Systemic Risk Assessment of the Capital Market: Based on the Decomposition of Oil Shock Effects in the SVAR-Copula-GARCH Framework
Keywords:
systemic risk , capital market , oil shock , SVAR-Copula-GARCH frameworkAbstract
The specific oil shocks also exhibited the lowest Akaike criterion values under a normal distribution. Analyzing the results of the copula model under the Student’s t-distribution revealed that significant risk spillovers exist between the two markets during all three types of shocks. However, regarding oil supply shocks, the results confirm the presence of spillover effects from oil supply shocks to the stock market, and the 95% Value at Risk (VaR) is higher than the corresponding conditional CoVaR at the same probability level. This indicates that risk spillover from the oil market supply is associated with lower levels of value at risk in the stock market. Regarding demand-side shocks and specific oil shocks, it was also observed that significant and asymmetric risk spillover effects from the oil market to stock returns are statistically significant and confirmable. The Expected Shortfall (ES) results, except for supply shocks, were consistent with the conditional Value at Risk calculations. In fact, for all three types of oil supply shocks, the ES value is higher at the 95% level, but at the 5% level, the conditional expected shortfall is greater.

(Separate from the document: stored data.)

(* ===== verification/SchedSwitch.v ===== *)
(** * Switching threads ([kernel/sched/sched.c], [kernel/sched/process.c], [kernel/int/irq.c])

    Killing and removing processes, the choice of the next thread, the interrupts that lead
    to it, blocking the current thread, and the creation of threads. *)

From S2P Require Import Prelude SchedQueue SchedState Sched.





(** ** Killing processes *)

Definition add_killed_process (i : nat) : M () :=
  p ← get_process i;
  _ ← assertM (zlen (threads p) =? 0) "process->n_threads == 0";
  l ← gets sched_lock; _ ← assertM l "sched_lock.val == 1";
  _ ← assert_disabled;
  modify (fun s => set_killed_processes (killed_processes s ++ [p]) s).

(** The first process with a given [pid]. *)
Fixpoint first_process (pid : Z) (ps : list process) (i : nat) : option nat :=
  match ps with [] => None | p :: ps => if p_pid p =? pid then Some i else first_process pid ps (S i) end.

Definition remove_process (pid : Z) : M bool :=
  _ ← assert_disabled; _ ← acquire_sched;
  ps ← gets processes;
  '(found, ppid) ←
    match first_process pid ps 0 with
    | None => mret (false, 0)
    | Some i =>
        _ ← acquire_process i;
        p ← get_process i;
        _ ← add_killed_process i;
        _ ← modify (fun s => set_processes (swap_remove i (processes s)) s);
        mret (true, p_ppid p)
    end;
  _ ← release_sched;
  _ ← process_trigger_signal ppid SIGCHLD;
  mret found.

Definition sched_kill_process (pid : Z) : M Z :=
  _ ← assert_enabled; _ ← _cli;
  p ← sched_get_process pid;
  match p with
  | None => _ ← _sti; mret (-1)
  | Some i =>
      p ← get_process i;
      let tids := t_tid <$> threads p in
      _ ← put_process i (set_threads (set_should_exit true <$> threads p) p);
      _ ← release_process i; _ ← _sti;
      _ ← for_each tids (fun tid => _ ← sleep_cancel pid tid; sched_unblock pid tid);
      mret 0
  end.

(** The list of killed processes is emptied; [free_process] then gives back what they own. *)
Definition sched_free_killed_processes : M (list process) :=
  nested ← gets currently_in_nested_irq; _ ← assertM (nested =? 0) "!currently_in_nested_irq";
  _ ← assert_enabled;
  to_kill ← gets killed_processes;
  if zlen to_kill =? 0 then mret []
  else
    _ ← _cli; _ ← acquire_sched;
    _ ← modify (set_killed_processes []);
    _ ← release_sched; _ ← _sti;
    mret to_kill.

(** ** The next thread *)

Definition choose_next : M (nat * nat) :=
  ids ← pop_ready_thread;
  proc ← sched_get_process (td_pid ids);
  match proc with
  | None => lift (panic "proc")
  | Some i =>
      thread ← sched_get_thread_by_tid (Some i) (td_tid ids);
      match thread with
      | None => lift (panic "thread")
      | Some j =>
          t ← get_thread i j;
          _ ← assertM (bool_decide (t_state t = READY)) "thread->state == READY";
          mret (i, j)
      end
  end.

Definition irq_end : M () :=
  _ ← assert_disabled;
  irq ← gets currently_in_irq; _ ← assertM irq "currently_in_irq";
  nested ← gets currently_in_nested_irq;
  if nested =? 0 then modify (set_currently_in_irq false)
  else modify (set_currently_in_nested_irq (nested - 1)).

(** The lazy kill of the thread [j] of the process [i]: its stack is given back in the address
    space of its process. *)
Definition lazy_unmap (i j : nat) : M () :=
  mapped ← is_process_mapped (Some i);
  _ ← when (negb mapped) (process_map i);
  _ ← thread_terminate i j;
  when (negb mapped) process_unmap.

Definition lazy_kill (i j : nat) : M () :=
  _ ← lazy_unmap i j;
  _ ← update_process i (fun p => set_threads (swap_remove j (threads p)) p);
  p ← get_process i;
  _ ← release_process i;
  if zlen (threads p) =? 0 then _ ← remove_process (p_pid p); mret () else mret ().

Fixpoint select_thread (fuel : nat) : M (nat * nat) :=
  match fuel with
  | O => lift (Err NoFuel)
  | S fuel' =>
      '(i, j) ← choose_next;
      p ← get_process i; t ← get_thread i j;
      _ ← assertM (t_pid t =? p_pid p) "t->pid == p->pid";
      _ ← assertM (0 <? zlen (threads p)) "p->n_threads > 0";
      _ ← assertM (0 <? t_tid t) "t->tid > 0";
      _ ← assertM (bool_decide (t_state t = READY)) "t->state == READY";
      if should_exit t && negb (uninterruptible t) then _ ← lazy_kill i j; select_thread fuel'
      else mret (i, j)
  end.

Definition total_threads (s : sched) : nat := sum_list ((fun p => length (threads p)) <$> processes s).

(** The memory of the selected process. *)
Definition map_selected (i : nat) : M () :=
  p ← get_process i; pid ← gets current_pid;
  if negb (p_pid p =? pid) then
    mapped ← is_process_mapped None;
    _ ← when mapped process_unmap;
    when (negb (p_pid p =? 0)) (process_map i)
  else if negb (p_pid p =? KERNEL_PID) then
    mapped ← is_process_mapped (Some i);
    when (negb mapped)
      (other ← is_process_mapped None; _ ← assertM (negb other) "!is_process_mapped(NULL)"; process_map i)
  else other ← is_process_mapped None; assertM (negb other) "!is_process_mapped(NULL)".

(** [_restore_context]: the registers of the thread are loaded, with them the interrupt flag. *)
Definition restore_context (regs : gp_regs) : M () := modify (set_interrupts (Z.testbit (r_rflags regs) 9)).

(** From the selection of the thread to its execution. *)
Definition dispatch (i j : nat) : M () :=
  p ← get_process i; t ← get_thread i j;
  kernel_sp ←
    (if negb (sig_current p =? NOSIG) then
       _ ← assertM (negb (sig_return_context p =? 0)) "p->sig_return_context"; mret (sig_return_context p)
     else
       let kernel_sp := kstack_base t + kstack_size t in
       _ ← assertM (negb (kernel_sp =? 0)) "kernel_sp"; mret kernel_sp);
  pid ← gets current_pid; tid ← gets current_tid;
  _ ← when (negb (p_pid p =? pid) || negb (t_tid t =? tid)) (modify (set_tss_rsp kernel_sp));
  _ ← assertM (bool_decide (t_state t = READY)) "t->state == READY";
  _ ← put_thread i j (set_t_state RUNNING t);
  _ ← modify (set_current_pid (p_pid p)); _ ← modify (set_current_tid (t_tid t));
  let context := frame t (t_rsp t) in
  _ ← when (r_cs context =? USER_CS) (assertM (negb (uninterruptible t)) "!t->uninterruptible");
  _ ← release_process i;
  _ ← modify (set_syscall_stack kernel_sp);
  _ ← (if (r_cs context =? USER_CS) || (r_cs context =? KERNEL_CS) then mret () else lift (panic "wrong cs"));
  _ ← (if (r_ss context =? USER_DS) || (r_ss context =? KERNEL_DS) then mret () else lift (panic "wrong ss"));
  irq ← gets currently_in_irq; _ ← when irq irq_end;
  p ← get_process i; _ ← assertM (negb (p_lock p)) "p->lock == 0";
  restore_context context.

Definition schedule : M () :=
  _ ← _cli;
  kr ← gets kernel_process_running; _ ← assertM (negb kr) "!kernel_process_running";
  running ← gets sched_running; _ ← assertM running "sched_running";
  nested ← gets currently_in_nested_irq; _ ← assertM (nested =? 0) "!currently_in_nested_irq";
  fuel ← gets total_threads;
  '(i, j) ← select_thread (S fuel);
  p ← get_process i; t0 ← get_thread i 0;
  _ ← when (negb (sig_pending p =? 0) && negb (uninterruptible t0) && (sig_current p =? NOSIG))
        (_ ← process_handle_signal i; mret ());
  _ ← map_selected i;
  dispatch i j.

(** ** Interrupts *)

(** The processor and the stub of [int.s] push the registers of the current thread at [rsp]
    and disable the interrupts. *)
Definition interrupt_entry (rsp : Z) (regs : gp_regs) : M () :=
  pid ← gets current_pid; tid ← gets current_tid; ps ← gets processes;
  _ ← match find_process pid ps 0 None with
      | None => mret ()
      | Some i =>
          p ← get_process i;
          match find_thread tid (threads p) 0 with
          | None => mret ()
          | Some j => update_thread i j (fun t => set_t_frames (<[rsp := regs]> (t_frames t)) t)
          end
      end;
  _cli.

Definition sched_save (rsp : Z) : M () :=
  _ ← modify (fun s => set_currently_in_nested_irq (currently_in_nested_irq s + (if currently_in_irq s then 1 else 0)) s);
  _ ← modify (set_currently_in_irq true);
  running ← gets sched_running;
  if negb running then mret ()
  else
    pid ← gets current_pid; tid ← gets current_tid;
    p ← sched_get_process pid;
    match p with
    | None => lift (panic "p")
    | Some i =>
        th ← sched_get_thread_by_tid (Some i) tid;
        match th with
        | None => lift (panic "t")
        | Some j =>
            t ← get_thread i j;
            _ ← (if should_block t then put_thread i j (set_t_state BLOCKED (set_should_block false t))
                 else _ ← put_thread i j (set_t_state READY t); sched_push_ready_thread pid tid);
            _ ← update_thread i j (set_t_rsp rsp);
            release_process i
        end
    end.

Definition sched_irq_ack : M () :=
  irq ← gets currently_in_irq; _ ← assertM irq "currently_in_irq";
  nested ← gets currently_in_nested_irq; _ ← assertM (nested =? 0) "!currently_in_nested_irq";
  _ ← _cli;
  running ← gets sched_running;
  if running : bool then
    i ← sched_current_process;
    tid ← gets current_tid;
    t ← sched_get_thread_by_tid (Some i) tid;
    match t with
    | None => schedule
    | Some _ => _ ← release_process i; schedule
    end
  else irq_end.

(** [int_common_handler] for an interrupt; the handler tells whether it switched threads,
    after which nothing of the caller runs. *)
Definition int_common_handler (rsp : Z) (handler : M bool) : M () :=
  _ ← sched_save rsp;
  running ← gets sched_running;
  _ ← when running
        (i ← sched_current_process; p ← get_process i; pid ← gets current_pid;
         _ ← assertM (p_pid p =? pid) "p->pid == sched_current_pid()";
         release_process i);
  switched ← handler;
  if switched : bool then mret () else sched_irq_ack.

Definition yield_irq_handler : M bool := _ ← schedule; mret true.

Definition RR_TIME_SLICE_MS : Z := 10.
Definition LAPIC_IRQ_FREQ : Z := 50.

Definition timer_irq_should_schedule : M bool :=
  nested ← gets currently_in_nested_irq; _ ← assertM (nested =? 0) "!currently_in_nested_irq";
  running ← gets sched_running; kr ← gets kernel_process_running;
  if negb (nested =? 0) || negb running then mret false
  else if kr : bool then mret false
  else
    c ← gets timer_count;
    if c =? RR_TIME_SLICE_MS * LAPIC_IRQ_FREQ / 1000 then _ ← modify (set_timer_count 0); mret true
    else _ ← modify (set_timer_count (u64 (c + 1))); mret false.

Definition lapic_timer_handler (now : Z) : M bool :=
  _ ← wakeup_threads now;
  b ← timer_irq_should_schedule;
  if b : bool then _ ← schedule; mret true else mret false.

(** An interrupt of a device wakes the threads that wait for it. *)
Definition device_irq_handler (waiting : list td) : M bool :=
  _ ← for_each waiting (fun x => sched_unblock (td_pid x) (td_tid x)); mret false.

Definition interrupt (rsp : Z) (regs : gp_regs) (handler : M bool) : M () :=
  _ ← interrupt_entry rsp regs; int_common_handler rsp handler.

Definition sched_yield (rsp : Z) (regs : gp_regs) : M () :=
  _ ← assert_enabled;
  i ← sched_current_process; _ ← release_process i; _ ← _sti;
  interrupt rsp regs yield_irq_handler.

(** ** Blocking the current thread *)

(** Up to the interrupt that switches to another thread. *)
Definition sched_block (rsp : Z) (regs : gp_regs) : M () :=
  irq ← gets currently_in_irq; _ ← assertM (negb irq) "!currently_in_irq";
  running ← gets sched_running;
  if negb running then mret ()
  else
    pid ← gets current_pid; _ ← assertM (negb (pid =? KERNEL_PID)) "current_pid != KERNEL_PID";
    p ← sched_get_process pid;
    tid ← gets current_tid;
    t ← sched_get_thread_by_tid p tid;
    match p, t with
    | Some i, Some j =>
        _ ← update_thread i j (set_should_block true);
        _ ← release_process i;
        interrupt rsp regs yield_irq_handler
    | _, _ => lift (Err (Fault "t->should_block"))
    end.

(** After it, when the thread runs again: whether a signal or a futex ended the wait. *)
Definition sched_block_end (rf : bool) : M Z :=
  _ ← assert_disabled;
  pid ← gets current_pid; tid ← gets current_tid;
  p ← sched_get_process pid;
  match p with
  | None => lift (Err (Fault "p->sig_current"))
  | Some i =>
      p ← get_process i;
      let interrupted := if (tid =? 1) && (sig_current p =? NOSIG) && negb (sig_pending p =? 0) then 1 else 0 in
      t ← sched_get_thread_by_tid (Some i) tid;
      match t with
      | None => lift (Err (Fault "t->futex_signaled"))
      | Some j =>
          t ← get_thread i j;
          interrupted ← (if futex_signaled t || should_exit t then _ ← put_thread i j (set_futex_signaled false t); mret 2 else mret interrupted);
          _ ← release_process i; _ ← set_rflags rf; mret interrupted
      end
  end.

(** ** System calls ([kernel/int/syscall.c]) *)

(** Whether the system call goes on: a thread that is being killed gives the processor away
    and does not run again. *)
Definition thread_enter_syscall (i : nat) (tid : Z) : M bool :=
  _ ← assert_disabled;
  t ← sched_get_thread_by_tid (Some i) tid;
  match t with
  | None => lift (Err (Fault "t->uninterruptible"))
  | Some j =>
      t ← get_thread i j;
      _ ← assertM (negb (uninterruptible t)) "!t->uninterruptible";
      if should_exit t then _ ← release_process i; _ ← _sti; mret false
      else _ ← put_thread i j (set_uninterruptible true t); mret true
  end.

Definition thread_leave_syscall (i : nat) (tid : Z) : M () :=
  _ ← _cli; _ ← acquire_process i;
  t ← sched_get_thread_by_tid (Some i) tid;
  match t with
  | None => lift (Err (Fault "t->uninterruptible"))
  | Some j =>
      t ← get_thread i j;
      _ ← assertM (uninterruptible t) "t->uninterruptible";
      _ ← put_thread i j (set_uninterruptible false t);
      release_process i
  end.

#[global] Arguments MAX_PID : simpl never.
#[global] Arguments MAX_TID : simpl never.

(** [syscall_main] up to the call of the handler, and from its return. *)
Definition syscall_enter : M bool :=
  _ ← assert_disabled;
  i ← sched_current_process; p ← get_process i;
  _ ← assertM ((0 <? p_pid p) && (p_pid p <=? MAX_PID)) "process->pid > 0 && process->pid <= MAX_PID";
  tid ← gets current_tid;
  go ← thread_enter_syscall i tid;
  if go : bool then _ ← release_process i; _ ← _sti; mret true else mret false.

(** Whether the program is asked to yield so that a pending signal is handled. *)
Definition syscall_leave : M bool :=
  _ ← assert_enabled;
  pid ← gets current_pid; tid ← gets current_tid; ps ← gets processes;
  match find_process pid ps 0 None with
  | None => lift (Err (Fault "process"))
  | Some i =>
      process ← get_process i;
      let sig_trigger := negb (sig_pending process =? 0) && (sig_current process =? NOSIG) && (tid =? 1) in
      _ ← thread_leave_syscall i tid; mret sig_trigger
  end.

This, despite confirming the existence of risk spillover effects, suggests that the spillover of oil supply shocks to the stock market is not symmetric. The spillover effects have varied across different levels of market risk exposure, indicating a long-term interpretation of shock spillover effects. Additionally, increasing and decreasing values of supply shocks have not had the same impact on stock returns.